%%

Lemma string_app_nil_r (s : string) : (s ++ "")%string = s.
Proof. induction s as [|c s IH]; simpl; [reflexivity | now rewrite IH]. Qed.

Lemma letters_loop_app (fuel : nat) :
  forall (col : Z) (result : string),
    letters_loop fuel col result = (letters_loop fuel col "" ++ result)%string.
Proof.
  induction fuel as [|fuel IH]; intros col result; simpl; [reflexivity|].
  destruct (0 <=? col)%Z; [|reflexivity].
  rewrite IH. rewrite (IH _ (String _ "")).
  rewrite string_app_assoc. reflexivity.
Qed.

Lemma letters_loop_enough (fuel1 : nat) :
  forall (fuel2 : nat) (col : Z) (result : string),
    (col < Z.of_nat fuel1)%Z -> (col < Z.of_nat fuel2)%Z ->
    letters_loop fuel1 col result = letters_loop fuel2 col result.
Proof.
  induction fuel1 as [|fuel1 IH]; intros fuel2 col result H1 H2.
  - destruct fuel2 as [|fuel2]; [reflexivity|]. simpl.
    destruct (Z.leb_spec 0 col); [lia | reflexivity].
  - simpl. destruct (Z.leb_spec 0 col) as [Hc|Hc].
    + destruct fuel2 as [|fuel2]; [lia|]. simpl.
      destruct (Z.leb_spec 0 col); [|lia].
      assert (col / 26 <= col)%Z by (apply Z.div_le_upper_bound; lia).
      apply IH; lia.
    + destruct fuel2 as [|fuel2]; [reflexivity|]. simpl.
      destruct (Z.leb_spec 0 col); [lia | reflexivity].
Qed.

(** The loop, one turn at a time. *)
Lemma col_to_letter_step (col : Z) :
  (0 <= col)%Z ->
  _col_to_letter col
  = (_col_to_letter (col / 26 - 1) ++ String (chr (col mod 26 + ord "A")) "")%string.
Proof.
  intro H. unfold _col_to_letter.
  replace (Z.to_nat (col + 1)) with (S (Z.to_nat col)) by lia. simpl.
  destruct (Z.leb_spec 0 col); [|lia].
  rewrite letters_loop_app. f_equal.
  assert (col / 26 <= col)%Z by (apply Z.div_le_upper_bound; lia).
  apply letters_loop_enough; lia.
Qed.

Lemma col_to_letter_neg (col : Z) : (col < 0)%Z -> _col_to_letter col = "".
Proof.
  intro H. unfold _col_to_letter. replace (Z.to_nat (col + 1)) with 0 by lia. reflexivity.
Qed.

(** Induction along the loop. *)
Lemma col_induction (P : Z -> Prop) :
  (forall col, (col < 0)%Z -> P col) ->
  (forall col, (0 <= col)%Z -> P (col / 26 - 1)%Z -> P col) ->
  forall col, P col.
Proof.
  intros Hneg Hstep col.
  assert (H : forall n col, (col < Z.of_nat n)%Z -> P col).
  { induction n as [|n IH]; intros c Hc.
    - apply Hneg. lia.
    - destruct (Z.lt_ge_cases c 0) as [Hlt|Hge]; [now apply Hneg|].
      apply Hstep; [assumption|]. apply IH.
      assert (c / 26 <= c)%Z by (apply Z.div_le_upper_bound; lia). lia. }
  apply (H (Z.to_nat (col + 1))). lia.
Qed.

Lemma col_to_index_loop (s : string) : _col_to_index s = (index_loop s 0 - 1)%Z.
Proof. reflexivity. Qed.

Lemma index_loop_app (s1 s2 : string) (acc : Z) :
  index_loop (s1 ++ s2) acc = index_loop s2 (index_loop s1 acc).
Proof.
  revert acc. induction s1 as [|c s1 IH]; intro acc; simpl; [reflexivity | apply IH].
Qed.

Lemma ord_chr (n : Z) : (0 <= n < 256)%Z -> ord (chr n) = n.
Proof.
  intro H. unfold ord, chr, code.
  rewrite N_ascii_embedding; lia.
Qed.

Lemma index_of_letters (col : Z) :
  (-1 <= col)%Z -> index_loop (_col_to_letter col) 0 = (col + 1)%Z.
Proof.
  revert col. apply (col_induction (fun col =>
    (-1 <= col)%Z -> index_loop (_col_to_letter col) 0 = (col + 1)%Z)).
  - intros col Hneg H. rewrite col_to_letter_neg by assumption. simpl. lia.
  - intros col Hc IH _. rewrite col_to_letter_step by assumption.
    rewrite index_loop_app. simpl.
    assert (Hdiv : (0 <= col / 26)%Z) by (apply Z.div_pos; lia).
    rewrite IH by lia.
    pose proof (Z.mod_pos_bound col 26 ltac:(lia)) as Hm.
    rewrite ord_chr by (change (ord "A") with 65%Z; lia).
    pose proof (Z.div_mod col 26 ltac:(lia)). lia.
Qed.

Lemma all_chars_app (p : ascii -> bool) (s1 s2 : string) :
  all_chars p (s1 ++ s2) = all_chars p s1 && all_chars p s2.
Proof.
  induction s1 as [|c s1 IH]; simpl; [reflexivity|]. now rewrite IH, andb_assoc.
Qed.

Lemma letters_are_capitals (col : Z) : all_chars is_capital (_col_to_letter col) = true.
Proof.
  revert col. apply col_induction.
  - intros col H. now rewrite col_to_letter_neg.
  - intros col Hc IH. rewrite col_to_letter_step by assumption.
    rewrite all_chars_app, IH. simpl. rewrite andb_true_r.
    pose proof (Z.mod_pos_bound col 26 ltac:(lia)) as Hm.
    unfold is_capital.
    assert (Hcode : Z.of_N (code (chr (col mod 26 + ord "A"))) = (col mod 26 + 65)%Z).
    { apply (ord_chr (col mod 26 + ord "A")). change (ord "A") with 65%Z. lia. }
    apply andb_true_iff. split; apply N.leb_le; lia.
Qed.

Lemma letters_not_empty (col : Z) : (0 <= col)%Z -> _col_to_letter col <> "".
Proof.
  intros H E. rewrite col_to_letter_step in E by assumption.
  destruct (_col_to_letter (col / 26 - 1)); discriminate.
Qed.

(** *** Decimal numbers *)

Lemma digits_value_uint_acc (d : Decimal.uint) :
  forall a : positive,
    digits_value (Z.pos a) (NilEmpty.string_of_uint d) = Z.pos (Pos.of_uint_acc d a).
Proof.
  induction d; intro a; cbn [NilEmpty.string_of_uint digits_value Pos.of_uint_acc];
    try reflexivity; rewrite <- IHd; f_equal;
    match goal with
    | |- context [digit_val ?c] =>
        let v := eval vm_compute in (digit_val c) in change (digit_val c) with v
    end; lia.
Qed.

Lemma digits_value_uint (d : Decimal.uint) :
  digits_value 0 (NilEmpty.string_of_uint d) = Z.of_N (Pos.of_uint d).
Proof.
  induction d; simpl; try reflexivity;
    match goal with
    | |- digits_value ?a _ = _ => let v := eval vm_compute in a in change a with v
    end;
    first [exact IHd | apply digits_value_uint_acc].
Qed.

Lemma uint_digits (d : Decimal.uint) :
  all_chars is_digit (NilEmpty.string_of_uint d) = true.
Proof. induction d; simpl; try reflexivity; exact IHd. Qed.

(** [str(n)] of a number that is not negative is a run of digits that
    reads back as [n]. *)
Lemma str_of_Z_digits (n : Z) :
  (0 <= n)%Z ->
  str_of_Z n <> "" /\ all_chars is_digit (str_of_Z n) = true
  /\ digits_value 0 (str_of_Z n) = n.
Proof.
  intro H. unfold str_of_Z. destruct n as [|p|p]; [| |lia].
  - simpl. repeat split. discriminate.
  - simpl. pose proof (DecimalPos.Unsigned.to_uint_nonnil p) as Hnil.
    assert (E : NilZero.string_of_uint (Pos.to_uint p)
                = NilEmpty.string_of_uint (Pos.to_uint p))
      by (destruct (Pos.to_uint p); [congruence | reflexivity ..]).
    rewrite E. repeat split.
    + destruct (Pos.to_uint p); [congruence | discriminate ..].
    + apply uint_digits.
    + rewrite digits_value_uint, DecimalPos.Unsigned.of_to. reflexivity.
Qed.
(** A methylome file that reads as empty is skipped. *)
Lemma loop_skips_empty :
  forall gr_atlas pre mth post model p01 p11 random_inits st,
    read_csv mth = Err EmptyDataError ->
    outcome (loop gr_atlas (pre ++ mth :: post) model p01 p11 random_inits st) =
    outcome (loop gr_atlas (pre ++ post) model p01 p11 random_inits st).
Proof.
  intros gr_atlas pre mth post model p01 p11 random_inits st Hm. revert st.
  induction pre as [|x pre IH]; intros st.
  - unfold loop. cbn [app deconvolve_loop]. rewrite read_cases, Hm.
    rewrite outcome_bind. reflexivity.
  - unfold loop. cbn [app deconvolve_loop]. rewrite !read_cases.
    fold loop.
    destruct (read_csv x) as [d|e].
    + rewrite (outcome_bind (X := locals)).
      rewrite (outcome_bind (X := locals)
                 _ (fun st' => loop gr_atlas (pre ++ post) model p01 p11
                                    random_inits st')).
      match goal with
      | |- match ?o with _ => _ end = _ => destruct o as [st1|e1]
      end; [apply IH | reflexivity].
    + destruct e; try reflexivity.
      rewrite !outcome_bind. cbn [outcome snd]. apply IH.
Qed.

(** X19.  An empty methylome file is skipped by [deconvolve]: the run
    with the file in the list ends as the run without it, with the same
    vectors, names and atlas, or the same exception. *)
Theorem deconvolve_skips_empty_files :
  forall pre mth post atlas_path model p01 p11 random_inits,
    read_csv mth = Err EmptyDataError ->
    outcome (run (pre ++ mth :: post) atlas_path model p01 p11 random_inits) =
    outcome (run (pre ++ post) atlas_path model p01 p11 random_inits).
Proof.
  intros pre mth post atlas_path model p01 p11 random_inits Hm.
  unfold run, deconvolve. cbv zeta.
  rewrite !outcome_bind.
  destruct (outcome (read read_csv atlas_path)) as [df|e]; [|reflexivity].
  rewrite !outcome_bind.
  destruct (outcome (pure (PyRanges_sort _))) as [gr|e]; [|reflexivity].
  rewrite !outcome_bind. fold loop.
  rewrite (loop_skips_empty gr pre mth post _ _ _ _ _ Hm). reflexivity.
Qed.
(** [k in d] *)
Definition mem (k : string) (d : t V) : bool :=
match get k d with
| Some _ => true
| None => false
end.

(** [d[k] = v]: in place on an existing key, appended otherwise. *)
Fixpoint set (k : string) (v : V) (d : t V) : t V :=
match d with
| [] => [(k, v)]
| (k', v') :: r =>
    if String.eqb k k' then (k, v) :: r else (k', v') :: set k v r
end.

(** [del d[k]] on a present key. *)
Fixpoint del (k : string) (d : t V) : t V :=
match d with
| [] => []
| (k', v') :: r => if String.eqb k k' then r else (k', v') :: del k r
end.

Definition keys (d : t V) : list string := map fst d.
Definition values (d : t V) : list V := map snd d.

(** The keys of a dictionary are pairwise distinct. *)
Definition wf (d : t V) : Prop := NoDup (keys d).

End Ops.

End Dict.

(** ** Session state *)

Record team : Type := mkTeam {
  members : Dict.t (Dict.t Z);
  skills : Dict.t (list string)
}.

Definition session : Type := Dict.t team.

(** What the user is told. *)
Inductive message : Type :=
| st_success (text : string)
| st_warning (text : string)
| st_error (text : string).

(** What [st.slider] raises: a widget whose key was already used in this
    run of the script, or a value outside [min_value .. max_value]. *)
Inductive st_exception : Type :=
| DuplicateWidgetID (key : string)
| StreamlitAPIException (key : string).

(** A subscript on a missing key raises [KeyError]; an exception of
    Streamlit stops the run and leaves the session state as the stores made
    before it left it, which is the state the constructor carries. *)
Inductive result (A : Type) : Type :=
| Ok (a : A)
| KeyError (key : string)
| Raised (e : st_exception) (teams : session).
Arguments KeyError {A} key.
Arguments Raised {A} e teams.

Definition bind {A B : Type} (r : result A) (f : A -> result B) : result B :=
match r with
| Ok a => f a
| KeyError k => KeyError k
| Raised e teams => Raised e teams
end.

Notation "x <- r ;; k" := (bind r (fun x => k))
  (at level 61, r at next level, right associativity).

Definition DEFAULT_SKILLS : Dict.t (list string) :=
[ ("Technical", ["Databricks"; "Python"; "NodeJS"; "SQL"; "Gitlab"]);
  ("Domain", ["LM"; "SM"; "in vitro"; "in vivo"; "target"]);
  ("Operational", ["SAFe"; "Collab"; "Comms"; "SNOW"; "Monitoring and Tracking"]) ].

(** ** add_team *)

Definition new_team : team := mkTeam [] DEFAULT_SKILLS.

Definition add_team (team_name : string) (clicked : bool) (teams : session)
  : session * list message :=
if clicked then
  if truthy team_name && negb (Dict.mem team_name teams) then
    (Dict.set team_name new_team teams,
     [st_success ("Team '" ++ team_name ++ "' added with default skills.")])
  else if Dict.mem team_name teams then
    (teams, [st_warning ("Team '" ++ team_name ++ "' already exists.")])
  else
    (teams, [st_error "Please enter a valid team name."])
else (teams, []).

(** ** add_members *)

(** [[m.strip() for m in text.replace("\n", ",").split(",") if m.strip()]] *)
Definition parse_names (text : string) : list string :=
map strip
  (filter (fun m => truthy (strip m))
     (split "," (replace "010" "," text))).

(** One turn of the loop over the parsed names, on the team's members. *)
Definition add_member (ms : Dict.t (Dict.t Z)) (member_name : string)
  : Dict.t (Dict.t Z) :=
if truthy member_name && negb (Dict.mem member_name ms)
then Dict.set member_name [] ms
else ms.

(** The team is looked up by the first turn of the loop, so an unknown team
    raises only when there is a name to add; every turn works on the same
    team object. *)
Definition add_members (team_name members_input : string) (clicked : bool)
  (teams : session) : result (session * list message) :=
if clicked then
  if truthy members_input then
    let names := parse_names members_input in
    let done :=
      [st_success ("Members added to team '" ++ team_name ++ "': "
                   ++ join ", " names)] in
    match names with
    | [] => Ok (teams, done)
    | _ :: _ =>
        match Dict.get team_name teams with
        | None => KeyError team_name
        | Some T =>
            Ok (Dict.set team_name
                  (mkTeam (fold_left add_member names (members T)) (skills T))
                  teams,
                done)
        end
    end
  else Ok (teams, [st_error "Please enter valid member names."])
else Ok (teams, []).

(** ** add_skills *)

Definition add_skill (l : list string) (skill_name : string) : list string :=
if truthy skill_name && negb (str_in skill_name l)
then (l ++ [skill_name])%list
else l.

(** The body of the loop over the categories, for one category. *)
Definition add_skills_category (team_name category skills_input : string)
  (clicked : bool) (teams : session) : result (session * list message) :=
if clicked then
  if truthy skills_input then
    let names := parse_names skills_input in
    let done :=
      [st_success (category ++ " Skills added to team '" ++ team_name ++ "': "
                   ++ join ", " names)] in
    match names with
    | [] => Ok (teams, done)
    | _ :: _ =>
        match Dict.get team_name teams with
        | None => KeyError team_name
        | Some T =>
            match Dict.get category (skills T) with
            | None => KeyError category
            | Some l =>
                Ok (Dict.set team_name
                      (mkTeam (members T)
                         (Dict.set category (fold_left add_skill names l)
                            (skills T)))
                      teams,
                    done)
            end
        end
    end
  else
    Ok (teams,
        [st_error ("Please enter valid " ++ category ++ " skill names.")])
else Ok (teams, []).

Definition CATEGORIES : list string := ["Technical"; "Domain"; "Operational"].

(** [widgets category] is the text of the category's text area and whether
    its button was pressed. *)
Definition add_skills (team_name : string) (widgets : string -> string * bool)
  (teams : session) : result (session * list message) :=
fold_left
  (fun acc category =>
     p <- acc ;;
     q <- add_skills_category team_name category
            (fst (widgets category)) (snd (widgets category)) (fst p) ;;
     Ok (fst q, (snd p ++ snd q)%list))
  CATEGORIES (Ok (teams, [])).

(** ** assign_competency *)

(** The key of the slider of a member and a skill. *)
Definition slider_key (team_name member_name skill : string) : string :=
team_name ++ "_" ++ member_name ++ "_" ++ skill.

(** [members[member_name][skill] = level]; [member_name] is a key of
    [members] whenever this runs. *)
Definition store_level (member_name skill : string) (level : Z)
  (ms : Dict.t (Dict.t Z)) : Dict.t (Dict.t Z) :=
match Dict.get member_name ms with
| Some d => Dict.set member_name (Dict.set skill level d) ms
| None => ms
end.

(** What the three loops store when no slider raises: the loop over the
    members for one skill, and the loops over the categories and their
    skills. *)
Definition store_skill (slider : string -> Z) (team_name skill : string)
  (ms : Dict.t (Dict.t Z)) : Dict.t (Dict.t Z) :=
fold_left
  (fun ms member_name =>
     store_level member_name skill
       (slider (slider_key team_name member_name skill)) ms)
  (Dict.keys ms) ms.

Definition store_all (slider : string -> Z) (team_name : string)
  (sk : Dict.t (list string)) (ms : Dict.t (Dict.t Z)) : Dict.t (Dict.t Z) :=
fold_left
  (fun ms cat =>
     fold_left (fun ms skill => store_skill slider team_name skill ms)
       (snd cat) ms)
  sk ms.

(** [st.slider(label, min_value=.., max_value=.., key=key)]: [slider key] is
    the value the slider of that key holds in this run (what the user set,
    [min_value] for a slider not moved yet) and [used] are the keys of the
    widgets made so far in the run.  A key made before is refused, and so is
    a value outside the bounds. *)
Definition st_slider (slider : string -> Z) (min_value max_value : Z)
  (key : string) (used : list string) : st_exception + Z :=
if str_in key used then inl (DuplicateWidgetID key)
else if (min_value <=? slider key) && (slider key <=? max_value)
     then inr (slider key)
     else inl (StreamlitAPIException key).

(** The loops of [assign_competency] under way: the members of the team,
    the widget keys of the run, and the exception that stopped the loops. *)
Record progress : Type := mkProgress {
  p_members : Dict.t (Dict.t Z);
  p_used : list string;
  p_raised : option st_exception
}.

(** One turn of the innermost loop: the slider, then the store.  Nothing
    runs once an exception was raised. *)
Definition assign_member (slider : string -> Z) (team_name skill : string)
  (p : progress) (member_name : string) : progress :=
match p_raised p with
| Some _ => p
| None =>
    let key := slider_key team_name member_name skill in
    match st_slider slider 0 10 key (p_used p) with
    | inl e => mkProgress (p_members p) (p_used p) (Some e)
    | inr level =>
        mkProgress (store_level member_name skill level (p_members p))
          (key :: p_used p) None
    end
end.

(** The loop over the members for one skill. *)
Definition assign_skill (slider : string -> Z) (team_name : string)
  (p : progress) (skill : string) : progress :=
fold_left (assign_member slider team_name skill) (Dict.keys (p_members p)) p.

(** The loops over the categories and their skills. *)
Definition assign_all (slider : string -> Z) (team_name : string)
  (sk : Dict.t (list string)) (p : progress) : progress :=
fold_left
  (fun p cat => fold_left (assign_skill slider team_name) (snd cat) p)
  sk p.

(** [used] are the keys of the widgets made in the run before the call.  The
    stores are made in place, so they stay when a slider raises. *)
Definition assign_competency (slider : string -> Z) (used : list string)
  (team_name : string) (teams : session) : result (session * list message) :=
match Dict.get team_name teams with
| None => KeyError team_name
| Some T =>
    if negb (existsb nonempty (Dict.values (skills T))) then
      Ok (teams,
          [st_warning ("No skills added to team '" ++ team_name
                       ++ "'. Please add skills first.")])
    else
      let p := assign_all slider team_name (skills T)
                 (mkProgress (members T) used None) in
      let teams' :=
        Dict.set team_name (mkTeam (p_members p) (skills T)) teams in
      match p_raised p with
      | None => Ok (teams', [])
      | Some e => Raised e teams'
      end
end.

(** ** display_category_radar_chart *)

(** The four columns of [skill_stats]. *)
Record stats : Type := mkStats {
  Skill : list string;
  Min : list Z;
  Max : list Z;
  Average : list SpecFloat.spec_float
}.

%%

Of all the entries above, repeat only the lines from the line that has "(Dict.keys ms) ms." to the line that has "Definition st_slider (slider", both lines included, exactly.

**ANSWER SPACE:**
  (Dict.keys ms) ms.

Definition store_all (slider : string -> Z) (team_name : string)
  (sk : Dict.t (list string)) (ms : Dict.t (Dict.t Z)) : Dict.t (Dict.t Z) :=
fold_left
  (fun ms cat =>
     fold_left (fun ms skill => store_skill slider team_name skill ms)
       (snd cat) ms)
  sk ms.

(** [st.slider(label, min_value=.., max_value=.., key=key)]: [slider key] is
    the value the slider of that key holds in this run (what the user set,
    [min_value] for a slider not moved yet) and [used] are the keys of the
    widgets made so far in the run.  A key made before is refused, and so is
    a value outside the bounds. *)
Definition st_slider (slider : string -> Z) (min_value max_value : Z)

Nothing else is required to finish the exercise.